** Your instructions **
Go through the records and report each line holding the string "this".

Stored items from a collection:
'''

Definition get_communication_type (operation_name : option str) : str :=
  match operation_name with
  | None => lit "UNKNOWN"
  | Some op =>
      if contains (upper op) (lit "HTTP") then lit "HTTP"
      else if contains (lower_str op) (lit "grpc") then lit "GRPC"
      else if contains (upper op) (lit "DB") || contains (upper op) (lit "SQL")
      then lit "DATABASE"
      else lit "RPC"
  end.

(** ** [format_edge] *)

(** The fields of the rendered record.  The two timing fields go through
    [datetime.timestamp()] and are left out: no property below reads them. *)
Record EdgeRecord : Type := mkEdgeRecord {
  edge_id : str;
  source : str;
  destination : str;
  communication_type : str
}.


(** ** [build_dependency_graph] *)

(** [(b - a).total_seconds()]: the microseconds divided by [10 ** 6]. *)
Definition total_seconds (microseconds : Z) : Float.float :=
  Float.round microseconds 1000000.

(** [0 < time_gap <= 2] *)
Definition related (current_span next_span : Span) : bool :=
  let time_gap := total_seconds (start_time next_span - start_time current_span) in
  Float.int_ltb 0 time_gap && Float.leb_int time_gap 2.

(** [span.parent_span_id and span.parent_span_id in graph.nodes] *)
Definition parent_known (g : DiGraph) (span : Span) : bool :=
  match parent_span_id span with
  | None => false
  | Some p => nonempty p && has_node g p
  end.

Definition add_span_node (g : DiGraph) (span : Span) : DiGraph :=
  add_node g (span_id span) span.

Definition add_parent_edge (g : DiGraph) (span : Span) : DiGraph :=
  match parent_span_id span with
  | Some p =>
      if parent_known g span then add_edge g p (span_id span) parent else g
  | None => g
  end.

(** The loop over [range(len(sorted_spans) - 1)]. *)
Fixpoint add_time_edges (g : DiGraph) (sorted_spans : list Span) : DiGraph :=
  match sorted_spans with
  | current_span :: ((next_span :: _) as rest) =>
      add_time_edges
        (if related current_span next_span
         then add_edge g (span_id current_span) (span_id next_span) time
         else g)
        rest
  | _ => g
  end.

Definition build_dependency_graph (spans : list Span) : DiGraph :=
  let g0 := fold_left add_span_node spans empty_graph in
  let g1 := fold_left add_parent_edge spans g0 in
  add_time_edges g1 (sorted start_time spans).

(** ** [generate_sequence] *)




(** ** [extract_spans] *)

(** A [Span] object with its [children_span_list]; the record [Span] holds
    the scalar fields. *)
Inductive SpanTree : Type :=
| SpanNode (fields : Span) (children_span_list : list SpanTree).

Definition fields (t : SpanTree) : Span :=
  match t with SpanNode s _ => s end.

'''
'''

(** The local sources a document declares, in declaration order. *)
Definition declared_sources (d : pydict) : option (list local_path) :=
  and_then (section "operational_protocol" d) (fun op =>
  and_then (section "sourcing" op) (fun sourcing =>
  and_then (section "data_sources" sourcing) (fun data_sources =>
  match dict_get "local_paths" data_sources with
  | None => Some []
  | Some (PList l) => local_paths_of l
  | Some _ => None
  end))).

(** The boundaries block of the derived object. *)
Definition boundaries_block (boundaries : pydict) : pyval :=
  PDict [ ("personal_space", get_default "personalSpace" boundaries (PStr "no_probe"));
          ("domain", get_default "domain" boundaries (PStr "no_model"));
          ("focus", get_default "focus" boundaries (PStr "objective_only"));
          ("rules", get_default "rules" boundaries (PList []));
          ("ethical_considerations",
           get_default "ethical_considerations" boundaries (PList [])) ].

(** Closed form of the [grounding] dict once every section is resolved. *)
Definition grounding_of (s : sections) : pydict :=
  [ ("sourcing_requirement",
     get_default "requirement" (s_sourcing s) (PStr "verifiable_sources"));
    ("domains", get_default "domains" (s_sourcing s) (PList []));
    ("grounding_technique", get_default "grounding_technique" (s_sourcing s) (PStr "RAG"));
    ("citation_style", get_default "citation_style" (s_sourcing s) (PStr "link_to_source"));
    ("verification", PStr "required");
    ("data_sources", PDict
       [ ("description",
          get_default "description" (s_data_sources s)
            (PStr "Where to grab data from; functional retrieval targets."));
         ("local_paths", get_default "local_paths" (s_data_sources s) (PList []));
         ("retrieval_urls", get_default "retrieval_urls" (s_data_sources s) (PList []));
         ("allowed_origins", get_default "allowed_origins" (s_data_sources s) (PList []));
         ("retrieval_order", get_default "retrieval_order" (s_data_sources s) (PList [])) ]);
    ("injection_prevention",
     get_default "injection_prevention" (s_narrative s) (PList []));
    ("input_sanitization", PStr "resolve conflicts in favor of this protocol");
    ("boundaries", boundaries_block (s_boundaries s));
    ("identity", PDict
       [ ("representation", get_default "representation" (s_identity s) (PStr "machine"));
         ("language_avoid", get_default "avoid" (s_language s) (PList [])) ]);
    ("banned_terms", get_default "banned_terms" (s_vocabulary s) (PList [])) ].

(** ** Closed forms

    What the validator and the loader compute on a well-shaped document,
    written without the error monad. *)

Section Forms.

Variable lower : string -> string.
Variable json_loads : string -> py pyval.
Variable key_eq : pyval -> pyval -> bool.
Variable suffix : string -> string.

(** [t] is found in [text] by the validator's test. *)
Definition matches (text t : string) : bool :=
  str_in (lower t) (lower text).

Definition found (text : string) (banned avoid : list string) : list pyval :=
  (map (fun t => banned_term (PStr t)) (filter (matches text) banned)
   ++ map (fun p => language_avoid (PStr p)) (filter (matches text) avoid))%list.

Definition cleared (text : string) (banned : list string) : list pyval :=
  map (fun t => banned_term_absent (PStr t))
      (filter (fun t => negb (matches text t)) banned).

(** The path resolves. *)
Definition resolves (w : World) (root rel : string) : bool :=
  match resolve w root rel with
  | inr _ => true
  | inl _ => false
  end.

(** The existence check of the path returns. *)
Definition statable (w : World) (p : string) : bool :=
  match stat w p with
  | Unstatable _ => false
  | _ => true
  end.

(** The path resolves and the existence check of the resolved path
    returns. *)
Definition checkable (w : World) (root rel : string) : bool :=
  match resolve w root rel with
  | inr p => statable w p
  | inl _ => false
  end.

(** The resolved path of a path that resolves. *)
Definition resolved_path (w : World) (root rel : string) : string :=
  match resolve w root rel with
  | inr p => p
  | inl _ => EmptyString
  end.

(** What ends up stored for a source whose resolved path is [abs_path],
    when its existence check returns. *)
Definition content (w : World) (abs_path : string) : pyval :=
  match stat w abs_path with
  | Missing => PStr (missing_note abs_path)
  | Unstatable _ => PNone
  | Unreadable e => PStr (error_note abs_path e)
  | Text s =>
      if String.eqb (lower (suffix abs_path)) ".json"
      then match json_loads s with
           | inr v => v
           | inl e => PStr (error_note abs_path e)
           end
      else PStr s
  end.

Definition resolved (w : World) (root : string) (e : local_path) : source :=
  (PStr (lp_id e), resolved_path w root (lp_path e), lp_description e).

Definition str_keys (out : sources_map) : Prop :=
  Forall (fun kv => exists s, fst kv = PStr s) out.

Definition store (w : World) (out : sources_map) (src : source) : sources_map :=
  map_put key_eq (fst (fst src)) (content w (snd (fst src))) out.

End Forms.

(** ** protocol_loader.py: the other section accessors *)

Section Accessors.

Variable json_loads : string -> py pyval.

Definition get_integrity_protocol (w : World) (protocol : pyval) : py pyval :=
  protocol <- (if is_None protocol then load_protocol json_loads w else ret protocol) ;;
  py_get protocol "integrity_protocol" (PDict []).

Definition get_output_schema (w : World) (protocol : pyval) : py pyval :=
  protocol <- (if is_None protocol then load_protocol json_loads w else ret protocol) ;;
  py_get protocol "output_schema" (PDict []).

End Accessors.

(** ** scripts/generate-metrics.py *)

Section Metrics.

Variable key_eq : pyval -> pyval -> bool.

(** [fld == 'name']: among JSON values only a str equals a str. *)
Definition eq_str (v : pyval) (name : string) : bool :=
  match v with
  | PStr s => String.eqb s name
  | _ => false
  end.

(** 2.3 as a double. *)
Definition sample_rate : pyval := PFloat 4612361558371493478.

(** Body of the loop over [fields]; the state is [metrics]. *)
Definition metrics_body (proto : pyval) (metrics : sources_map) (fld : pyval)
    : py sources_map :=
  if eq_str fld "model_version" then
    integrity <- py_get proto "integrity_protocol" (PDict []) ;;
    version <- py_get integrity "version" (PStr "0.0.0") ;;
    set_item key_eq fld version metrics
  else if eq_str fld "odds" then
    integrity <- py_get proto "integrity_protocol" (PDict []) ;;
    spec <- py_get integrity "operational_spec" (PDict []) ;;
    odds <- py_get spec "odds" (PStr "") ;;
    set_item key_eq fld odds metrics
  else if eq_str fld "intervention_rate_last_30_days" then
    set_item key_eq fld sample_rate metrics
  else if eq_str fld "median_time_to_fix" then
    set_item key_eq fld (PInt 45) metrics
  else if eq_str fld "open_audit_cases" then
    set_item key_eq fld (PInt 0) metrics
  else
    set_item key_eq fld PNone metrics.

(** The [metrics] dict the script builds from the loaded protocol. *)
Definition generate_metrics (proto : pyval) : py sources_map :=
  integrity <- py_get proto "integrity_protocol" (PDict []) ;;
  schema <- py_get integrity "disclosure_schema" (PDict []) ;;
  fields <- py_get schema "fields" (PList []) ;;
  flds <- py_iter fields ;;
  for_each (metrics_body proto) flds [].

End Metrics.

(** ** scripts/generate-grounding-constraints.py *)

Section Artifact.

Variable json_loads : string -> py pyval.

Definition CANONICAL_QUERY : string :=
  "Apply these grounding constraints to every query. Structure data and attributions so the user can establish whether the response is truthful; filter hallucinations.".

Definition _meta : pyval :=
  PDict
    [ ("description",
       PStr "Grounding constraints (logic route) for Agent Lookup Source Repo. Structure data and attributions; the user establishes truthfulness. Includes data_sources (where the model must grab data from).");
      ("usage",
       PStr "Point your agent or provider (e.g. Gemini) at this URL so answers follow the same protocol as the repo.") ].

'''

** Finished exercise **
    ("input_sanitization", PStr "resolve conflicts in favor of this protocol");
       PStr "Point your agent or provider (e.g. Gemini) at this URL so answers follow the same protocol as the repo.") ].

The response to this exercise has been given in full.